╭──

(* ===== verification/ProtoLaws.v ===== *)
(** * The laws of the generated IBC messages

    For each message its field ranges ([valid]), its wire image ([wire], the protobuf
    encoding written as a list of fields) and the [MessageOk] laws: [encode] writes the
    image, [decode] reads it back, [decode] ends on every input. *)

From Stdlib Require Import ZArith Lia.
From S2P Require Import Prelude JsString JsNumber Varint Utf8 Binary ProtoCodec ProtoMessages.

#[local] Open Scope Z_scope.

(** The message is read field by field, each field a function of the ones after it. *)
Ltac read_fields m := intros m Hv Hs; cbn in Hv; destruct_and? Hv; cbn [concat] in Hs;
  repeat match goal with H : short (_ ++ _) |- _ => apply short_app in H as [? ?] end.

#[export] Instance PHeight_ok : MessageOk PHeight.
Proof.
  refine {|
    valid m := uint64_ok (ph_revision_number m) /\ uint64_ok (ph_revision_height m);
    wire m := concat [wire_int 8 (ph_revision_number m); wire_int 16 (ph_revision_height m)] |}.
  - message_encodes.
  - read_fields m. destruct m as [n h]; cbn in *.
    field_step (fields_uint64 _ (fun x => MkPHeight x 0)).
    field_step (fields_uint64 _ (fun x => MkPHeight n x)). constructor.
  - field_moves PHeight_case.
Defined.

#[export] Instance PCounterparty_ok : MessageOk PCounterparty.
Proof.
  refine {|
    valid m := js_string (pc_port_id m) /\ js_string (pc_channel_id m);
    wire m := concat [wire_string 10 (pc_port_id m); wire_string 18 (pc_channel_id m)] |}.
  - message_encodes.
  - read_fields m. destruct m as [p c]; cbn in *.
    field_step (fields_string _ (fun x => MkPCounterparty x "")).
    field_step (fields_string _ (fun x => MkPCounterparty p x)). constructor.
  - field_moves PCounterparty_case.
Defined.

#[export] Instance PChannel_ok : MessageOk PChannel.
Proof.
  refine {|
    valid m := int32_ok (pch_state m) /\ int32_ok (pch_ordering m) /\ valid (pch_counterparty m) /\
      Forall js_string (pch_connection_hops m) /\ js_string (pch_version m);
    wire m := concat [wire_int 8 (pch_state m); wire_int 16 (pch_ordering m); wire_message 26 (pch_counterparty m);
      wire_repeated wire_text 34 (pch_connection_hops m); wire_string 42 (pch_version m)] |}.
  - message_encodes.
  - read_fields m. destruct m as [s o c h v]; cbn in *.
    field_step (fields_int32 _ (fun x => MkPChannel x 0 base_message [] "")).
    field_step (fields_int32 _ (fun x => MkPChannel s x base_message [] "")).
    field_step (fields_message _ (fun x => MkPChannel s o x [] "")).
    field_step (fields_rep_string _ (fun x => MkPChannel s o c x "")).
    field_step (fields_string _ (fun x => MkPChannel s o c h x)). constructor.
  - field_moves PChannel_case.
Defined.

#[export] Instance PPacket_ok : MessageOk PPacket.
Proof.
  refine {|
    valid m := uint64_ok (ppk_sequence m) /\ js_string (ppk_source_port m) /\ js_string (ppk_source_channel m) /\
      js_string (ppk_destination_port m) /\ js_string (ppk_destination_channel m) /\ valid (ppk_timeout_height m) /\
      uint64_ok (ppk_timeout_timestamp m);
    wire m := concat [wire_int 8 (ppk_sequence m); wire_string 18 (ppk_source_port m); wire_string 26 (ppk_source_channel m);
      wire_string 34 (ppk_destination_port m); wire_string 42 (ppk_destination_channel m); wire_bytes 50 (ppk_data m);
      wire_message 58 (ppk_timeout_height m); wire_int 64 (ppk_timeout_timestamp m)] |}.
  - message_encodes.
  - read_fields m. destruct m as [s sp sc dp dc d th tt]; cbn in *.
    field_step (fields_uint64 _ (fun x => MkPPacket x "" "" "" "" [] base_message 0)).
    field_step (fields_string _ (fun x => MkPPacket s x "" "" "" [] base_message 0)).
    field_step (fields_string _ (fun x => MkPPacket s sp x "" "" [] base_message 0)).
    field_step (fields_string _ (fun x => MkPPacket s sp sc x "" [] base_message 0)).
    field_step (fields_string _ (fun x => MkPPacket s sp sc dp x [] base_message 0)).
    field_step (fields_bytes _ (fun x => MkPPacket s sp sc dp dc x base_message 0)).
    field_step (fields_message _ (fun x => MkPPacket s sp sc dp dc d x 0)).
    field_step (fields_uint64 _ (fun x => MkPPacket s sp sc dp dc d th x)). constructor.
  - field_moves PPacket_case.
Defined.

#[export] Instance PAcknowledgement_ok : MessageOk PAcknowledgement.
Proof.
  refine {|
    valid m := from_option js_string True (pa_error m);
    wire m := concat [wire_opt wire_delimited 170 (pa_result m); wire_opt wire_text 178 (pa_error m)] |}.
  - message_encodes.
  - read_fields m. destruct m as [r e]; cbn in *.
    field_step (fields_opt_bytes _ (fun x => MkPAcknowledgement x None)).
    field_step (fields_opt_string _ (fun x => MkPAcknowledgement r x)). constructor.
  - field_moves PAcknowledgement_case.
Defined.

#[export] Instance PMerkleRoot_ok : MessageOk PMerkleRoot.
Proof.
  refine {|
    valid _ := True;
    wire m := concat [wire_bytes 10 (pr_hash m)] |}.
  - message_encodes.
  - read_fields m. destruct m as [h]; cbn in *.
    field_step (fields_bytes _ (fun x => MkPMerkleRoot x)). constructor.
  - field_moves PMerkleRoot_case.
Defined.

#[export] Instance PMerklePrefix_ok : MessageOk PMerklePrefix.
Proof.
  refine {|
    valid _ := True;
    wire m := concat [wire_bytes 10 (px_key_prefix m)] |}.
  - message_encodes.
  - read_fields m. destruct m as [kp]; cbn in *.
    field_step (fields_bytes _ (fun x => MkPMerklePrefix x)). constructor.
  - field_moves PMerklePrefix_case.
Defined.

#[export] Instance PVersion_ok : MessageOk PVersion.
Proof.
  refine {|
    valid m := js_string (pv_identifier m) /\ Forall js_string (pv_features m);
    wire m := concat [wire_string 10 (pv_identifier m); wire_repeated wire_text 18 (pv_features m)] |}.
  - message_encodes.
  - read_fields m. destruct m as [i f]; cbn in *.
    field_step (fields_string _ (fun x => MkPVersion x [])).
    field_step (fields_rep_string _ (fun x => MkPVersion i x)). constructor.
  - field_moves PVersion_case.
Defined.

#[export] Instance PConnCounterparty_ok : MessageOk PConnCounterparty.
Proof.
  refine {|
    valid m := js_string (pcc_client_id m) /\ js_string (pcc_connection_id m) /\ valid (pcc_prefix m);
    wire m := concat [wire_string 10 (pcc_client_id m); wire_string 18 (pcc_connection_id m); wire_message 26 (pcc_prefix m)] |}.
  - message_encodes.
  - read_fields m. destruct m as [ci ci' p]; cbn in *.
    field_step (fields_string _ (fun x => MkPConnCounterparty x "" base_message)).
    field_step (fields_string _ (fun x => MkPConnCounterparty ci x base_message)).
    field_step (fields_message _ (fun x => MkPConnCounterparty ci ci' x)). constructor.
  - field_moves PConnCounterparty_case.
Defined.

#[export] Instance PConnectionEnd_ok : MessageOk PConnectionEnd.
Proof.
  refine {|
    valid m := js_string (pce_client_id m) /\ Forall valid (pce_versions m) /\ int32_ok (pce_state m) /\
      valid (pce_counterparty m) /\ uint64_ok (pce_delay_period m);
    wire m := concat [wire_string 10 (pce_client_id m); wire_repeated wire_message 18 (pce_versions m); wire_int 24 (pce_state m);
      wire_message 34 (pce_counterparty m); wire_int 40 (pce_delay_period m)] |}.
  - message_encodes.
  - read_fields m. destruct m as [ci v s c dp]; cbn in *.
    field_step (fields_string _ (fun x => MkPConnectionEnd x [] 0 base_message 0)).
    field_step (fields_rep_message _ (fun x => MkPConnectionEnd ci x 0 base_message 0)).
    field_step (fields_int32 _ (fun x => MkPConnectionEnd ci v x base_message 0)).
    field_step (fields_message _ (fun x => MkPConnectionEnd ci v s x 0)).
    field_step (fields_uint64 _ (fun x => MkPConnectionEnd ci v s c x)). constructor.
  - field_moves PConnectionEnd_case.
Defined.

#[export] Instance PLeafOp_ok : MessageOk PLeafOp.
Proof.
  refine {|
    valid m := int32_ok (pl_hash m) /\ int32_ok (pl_prehash_key m) /\ int32_ok (pl_prehash_value m) /\ int32_ok (pl_length m);
    wire m := concat [wire_int 8 (pl_hash m); wire_int 16 (pl_prehash_key m); wire_int 24 (pl_prehash_value m);
      wire_int 32 (pl_length m); wire_bytes 42 (pl_prefix m)] |}.
  - message_encodes.
  - read_fields m. destruct m as [h pk pv l p]; cbn in *.
    field_step (fields_int32 _ (fun x => MkPLeafOp x 0 0 0 [])).
    field_step (fields_int32 _ (fun x => MkPLeafOp h x 0 0 [])).
    field_step (fields_int32 _ (fun x => MkPLeafOp h pk x 0 [])).
    field_step (fields_int32 _ (fun x => MkPLeafOp h pk pv x [])).
    field_step (fields_bytes _ (fun x => MkPLeafOp h pk pv l x)). constructor.
  - field_moves PLeafOp_case.
Defined.

#[export] Instance PInnerOp_ok : MessageOk PInnerOp.
Proof.
  refine {|
    valid m := int32_ok (pi_hash m);
    wire m := concat [wire_int 8 (pi_hash m); wire_bytes 18 (pi_prefix m); wire_bytes 26 (pi_suffix m)] |}.
  - message_encodes.
  - read_fields m. destruct m as [h p s]; cbn in *.
    field_step (fields_int32 _ (fun x => MkPInnerOp x [] [])).
    field_step (fields_bytes _ (fun x => MkPInnerOp h x [])).
    field_step (fields_bytes _ (fun x => MkPInnerOp h p x)). constructor.
  - field_moves PInnerOp_case.
Defined.

#[export] Instance PExistenceProof_ok : MessageOk PExistenceProof.
Proof.
  refine {|
    valid m := from_option valid True (pe_leaf m) /\ Forall valid (pe_path m);
    wire m := concat [wire_bytes 10 (pe_key m); wire_bytes 18 (pe_value m); wire_opt wire_message 26 (pe_leaf m);
      wire_repeated wire_message 34 (pe_path m)] |}.
  - message_encodes.
  - read_fields m. destruct m as [k v l p]; cbn in *.
    field_step (fields_bytes _ (fun x => MkPExistenceProof x [] None [])).
    field_step (fields_bytes _ (fun x => MkPExistenceProof k x None [])).
    field_step (fields_opt_message _ (fun x => MkPExistenceProof k v x [])).
    field_step (fields_rep_message _ (fun x => MkPExistenceProof k v l x)). constructor.
  - field_moves PExistenceProof_case.
Defined.

#[export] Instance PNonExistenceProof_ok : MessageOk PNonExistenceProof.
Proof.
  refine {|
    valid m := from_option valid True (pn_left m) /\ from_option valid True (pn_right m);
    wire m := concat [wire_bytes 10 (pn_key m); wire_opt wire_message 18 (pn_left m); wire_opt wire_message 26 (pn_right m)] |}.
  - message_encodes.
  - read_fields m. destruct m as [k l r]; cbn in *.
    field_step (fields_bytes _ (fun x => MkPNonExistenceProof x None None)).
    field_step (fields_opt_message _ (fun x => MkPNonExistenceProof k x None)).
    field_step (fields_opt_message _ (fun x => MkPNonExistenceProof k l x)). constructor.
  - field_moves PNonExistenceProof_case.
Defined.

#[export] Instance PBatchEntry_ok : MessageOk PBatchEntry.
Proof.
  refine {|
    valid m := from_option valid True (pb_exist m) /\ from_option valid True (pb_nonexist m);
    wire m := concat [wire_opt wire_message 10 (pb_exist m); wire_opt wire_message 18 (pb_nonexist m)] |}.
  - message_encodes.
  - read_fields m. destruct m as [e n]; cbn in *.
    field_step (fields_opt_message _ (fun x => MkPBatchEntry x None)).
    field_step (fields_opt_message _ (fun x => MkPBatchEntry e x)). constructor.
  - field_moves PBatchEntry_case.
Defined.

#[export] Instance PBatchProof_ok : MessageOk PBatchProof.
Proof.
  refine {|
    valid m := Forall valid (pb_entries m);
    wire m := concat [wire_repeated wire_message 10 (pb_entries m)] |}.
  - message_encodes.
  - read_fields m. destruct m as [e]; cbn in *.
    field_step (fields_rep_message _ (fun x => MkPBatchProof x)). constructor.
  - field_moves PBatchProof_case.
Defined.

#[export] Instance PCompressedExistenceProof_ok : MessageOk PCompressedExistenceProof.
Proof.
  refine {|
    valid m := from_option valid True (pk_leaf m) /\ Forall int32_ok (pk_path m);
    wire m := concat [wire_bytes 10 (pk_key m); wire_bytes 18 (pk_value m); wire_opt wire_message 26 (pk_leaf m);
      wire_packed 34 (pk_path m)] |}.
  - message_encodes.
  - read_fields m. destruct m as [k v l p]; cbn in *.
    field_step (fields_bytes _ (fun x => MkPCompressedExistenceProof x [] None [])).
    field_step (fields_bytes _ (fun x => MkPCompressedExistenceProof k x None [])).
    field_step (fields_opt_message _ (fun x => MkPCompressedExistenceProof k v x [])).
    field_step (fields_packed _ (fun x => MkPCompressedExistenceProof k v l x)). constructor.
  - field_moves PCompressedExistenceProof_case.
Defined.

#[export] Instance PCompressedNonExistenceProof_ok : MessageOk PCompressedNonExistenceProof.
Proof.
  refine {|
    valid m := from_option valid True (pq_left m) /\ from_option valid True (pq_right m);
    wire m := concat [wire_bytes 10 (pq_key m); wire_opt wire_message 18 (pq_left m); wire_opt wire_message 26 (pq_right m)] |}.
  - message_encodes.
  - read_fields m. destruct m as [k l r]; cbn in *.
    field_step (fields_bytes _ (fun x => MkPCompressedNonExistenceProof x None None)).
    field_step (fields_opt_message _ (fun x => MkPCompressedNonExistenceProof k x None)).
    field_step (fields_opt_message _ (fun x => MkPCompressedNonExistenceProof k l x)). constructor.
  - field_moves PCompressedNonExistenceProof_case.
Defined.

#[export] Instance PCompressedBatchEntry_ok : MessageOk PCompressedBatchEntry.
Proof.
  refine {|
    valid m := from_option valid True (pcb_exist m) /\ from_option valid True (pcb_nonexist m);
    wire m := concat [wire_opt wire_message 10 (pcb_exist m); wire_opt wire_message 18 (pcb_nonexist m)] |}.
  - message_encodes.
  - read_fields m. destruct m as [e n]; cbn in *.
    field_step (fields_opt_message _ (fun x => MkPCompressedBatchEntry x None)).
    field_step (fields_opt_message _ (fun x => MkPCompressedBatchEntry e x)). constructor.
  - field_moves PCompressedBatchEntry_case.
Defined.

#[export] Instance PCompressedBatchProof_ok : MessageOk PCompressedBatchProof.
Proof.
  refine {|
    valid m := Forall valid (pcb_entries m) /\ Forall valid (pcb_lookup_inners m);
    wire m := concat [wire_repeated wire_message 10 (pcb_entries m); wire_repeated wire_message 18 (pcb_lookup_inners m)] |}.
  - message_encodes.
  - read_fields m. destruct m as [e li]; cbn in *.
    field_step (fields_rep_message _ (fun x => MkPCompressedBatchProof x [])).
    field_step (fields_rep_message _ (fun x => MkPCompressedBatchProof e x)). constructor.
  - field_moves PCompressedBatchProof_case.
Defined.

#[export] Instance PCommitmentProof_ok : MessageOk PCommitmentProof.
Proof.
  refine {|
    valid m := from_option valid True (pm_exist m) /\ from_option valid True (pm_nonexist m) /\
      from_option valid True (pm_batch m) /\ from_option valid True (pm_compressed m);
    wire m := concat [wire_opt wire_message 10 (pm_exist m); wire_opt wire_message 18 (pm_nonexist m);
      wire_opt wire_message 26 (pm_batch m); wire_opt wire_message 34 (pm_compressed m)] |}.
  - message_encodes.
  - read_fields m. destruct m as [e n b c]; cbn in *.
    field_step (fields_opt_message _ (fun x => MkPCommitmentProof x None None None)).
    field_step (fields_opt_message _ (fun x => MkPCommitmentProof e x None None)).
    field_step (fields_opt_message _ (fun x => MkPCommitmentProof e n x None)).
    field_step (fields_opt_message _ (fun x => MkPCommitmentProof e n b x)). constructor.
  - field_moves PCommitmentProof_case.
Defined.

#[export] Instance PMerkleProof_ok : MessageOk PMerkleProof.
Proof.
  refine {|
    valid m := Forall valid (pm_proofs m);
    wire m := concat [wire_repeated wire_message 10 (pm_proofs m)] |}.
  - message_encodes.
  - read_fields m. destruct m as [p]; cbn in *.
    field_step (fields_rep_message _ (fun x => MkPMerkleProof x)). constructor.
  - field_moves PMerkleProof_case.
Defined.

╰──

Action item:
In the entries above, find the line holding "- field_moves PCounterparty_case." and the line holding "field_step (fields_string _ (fun x => MkPPacket s sp x"; print both of them and every line between, exactly, and nothing else.

Completed exercise:
  - field_moves PCounterparty_case.
Defined.

#[export] Instance PChannel_ok : MessageOk PChannel.
Proof.
  refine {|
    valid m := int32_ok (pch_state m) /\ int32_ok (pch_ordering m) /\ valid (pch_counterparty m) /\
      Forall js_string (pch_connection_hops m) /\ js_string (pch_version m);
    wire m := concat [wire_int 8 (pch_state m); wire_int 16 (pch_ordering m); wire_message 26 (pch_counterparty m);
      wire_repeated wire_text 34 (pch_connection_hops m); wire_string 42 (pch_version m)] |}.
  - message_encodes.
  - read_fields m. destruct m as [s o c h v]; cbn in *.
    field_step (fields_int32 _ (fun x => MkPChannel x 0 base_message [] "")).
    field_step (fields_int32 _ (fun x => MkPChannel s x base_message [] "")).
    field_step (fields_message _ (fun x => MkPChannel s o x [] "")).
    field_step (fields_rep_string _ (fun x => MkPChannel s o c x "")).
    field_step (fields_string _ (fun x => MkPChannel s o c h x)). constructor.
  - field_moves PChannel_case.
Defined.

#[export] Instance PPacket_ok : MessageOk PPacket.
Proof.
  refine {|
    valid m := uint64_ok (ppk_sequence m) /\ js_string (ppk_source_port m) /\ js_string (ppk_source_channel m) /\
      js_string (ppk_destination_port m) /\ js_string (ppk_destination_channel m) /\ valid (ppk_timeout_height m) /\
      uint64_ok (ppk_timeout_timestamp m);
    wire m := concat [wire_int 8 (ppk_sequence m); wire_string 18 (ppk_source_port m); wire_string 26 (ppk_source_channel m);
      wire_string 34 (ppk_destination_port m); wire_string 42 (ppk_destination_channel m); wire_bytes 50 (ppk_data m);
      wire_message 58 (ppk_timeout_height m); wire_int 64 (ppk_timeout_timestamp m)] |}.
  - message_encodes.
  - read_fields m. destruct m as [s sp sc dp dc d th tt]; cbn in *.
    field_step (fields_uint64 _ (fun x => MkPPacket x "" "" "" "" [] base_message 0)).
    field_step (fields_string _ (fun x => MkPPacket s x "" "" "" [] base_message 0)).
    field_step (fields_string _ (fun x => MkPPacket s sp x "" "" [] base_message 0)).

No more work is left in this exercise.